▸ What you will do
Find the line in the entries below that contains "mapped; feature names". Repeat it exactly, and every line after it through the line that contains "(** [range(a, b)] *)".
══ Exercise inputs ══
(** * smart-irrigation: feature engineering and inference-time reconciliation

    A shallow embedding of [ml-service/src/feature_engineering.py] and
    [ml-service/src/predict.py], and the properties of the design
    specification that concern them.

    Conventions of the embedding.
    - A float cell is an [option Q]: [None] is NaN (pandas' missing value) and
      [Some q] a number.  Floating-point rounding is idealised to exact
      rational arithmetic, which only enters through the means and the
      difference column.
    - A timestamp is a [Z], the number of nanoseconds since the Unix epoch
      (the representation of a pandas [DatetimeIndex]).
    - A [DataFrame] is its ordered column names and its rows, each row being
      an index label and a finite map from column name to cell.
    - A fallible call returns [option] (feature engineering) or a [result]
      (the prediction script, which also prints, prompts and exits). *)

From Stdlib Require Import ZArith QArith String Ascii List.
From Stdlib Require Import DecimalString DecimalPos DecimalZ.
From stdpp Require Import base option list gmap strings.

Local Open Scope Z_scope.
Local Open Scope string_scope.

(** ** Python strings *)

Module PyStr.

(** [s.startswith(p)] *)
Fixpoint startswith (p s : string) : bool :=
  match p, s with
  | EmptyString, _ => true
  | String _ _, EmptyString => false
  | String a p', String b s' => if Ascii.eqb a b then startswith p' s' else false
  end.

(** [k in s]: [k] occurs in [s] as a substring *)
Fixpoint contains (k s : string) : bool :=
  startswith k s ||
  match s with
  | EmptyString => false
  | String _ s' => contains k s'
  end.

Definition lower_ascii (c : ascii) : ascii :=
  let n := nat_of_ascii c in
  if ((65 <=? n) && (n <=? 90))%nat then ascii_of_nat (n + 32) else c.

(** [s.lower()].  A string is a sequence of bytes and the letters A to Z are
    mapped; feature names are taken to be ASCII. *)
Fixpoint lower (s : string) : string :=
  match s with
  | EmptyString => EmptyString
  | String c s' => String (lower_ascii c) (lower s')
  end.

(** [str(n)] for an [int] *)
Definition of_Z (n : Z) : string := NilZero.string_of_int (Z.to_int n).

(** [range(a, b)] *)
Definition range (a b : Z) : list Z :=
  map (fun i => a + Z.of_nat i) (seq 0 (Z.to_nat (b - a))).

End PyStr.

(** ** The pandas operations used by the pipeline *)

Module Pandas.

(** A float cell; [None] is NaN. *)
Abbreviation cell := (option Q).

Abbreviation row := (Z * gmap string cell)%type.

Record DataFrame := mkDF { colnames : list string; rows : list row }.

(** A [Series]: index labels paired with values. *)
Abbreviation Series := (list (Z * cell)).

Definition cell_of (m : gmap string cell) (c : string) : cell :=
  default None (m !! c).

Definition df_index (df : DataFrame) : list Z := (rows df).*1.

Definition col (df : DataFrame) (c : string) : Series :=
  map (fun r : row => (r.1, cell_of r.2 c)) (rows df).

(** [df[c]]; a [KeyError] is [None]. *)
Definition get_col (df : DataFrame) (c : string) : option Series :=
  if bool_decide (c ∈ colnames df) then Some (col df c) else None.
═══
▸ Response
    mapped; feature names are taken to be ASCII. *)
Fixpoint lower (s : string) : string :=
  match s with
  | EmptyString => EmptyString
  | String c s' => String (lower_ascii c) (lower s')
  end.

(** [str(n)] for an [int] *)
Definition of_Z (n : Z) : string := NilZero.string_of_int (Z.to_int n).

(** [range(a, b)] *)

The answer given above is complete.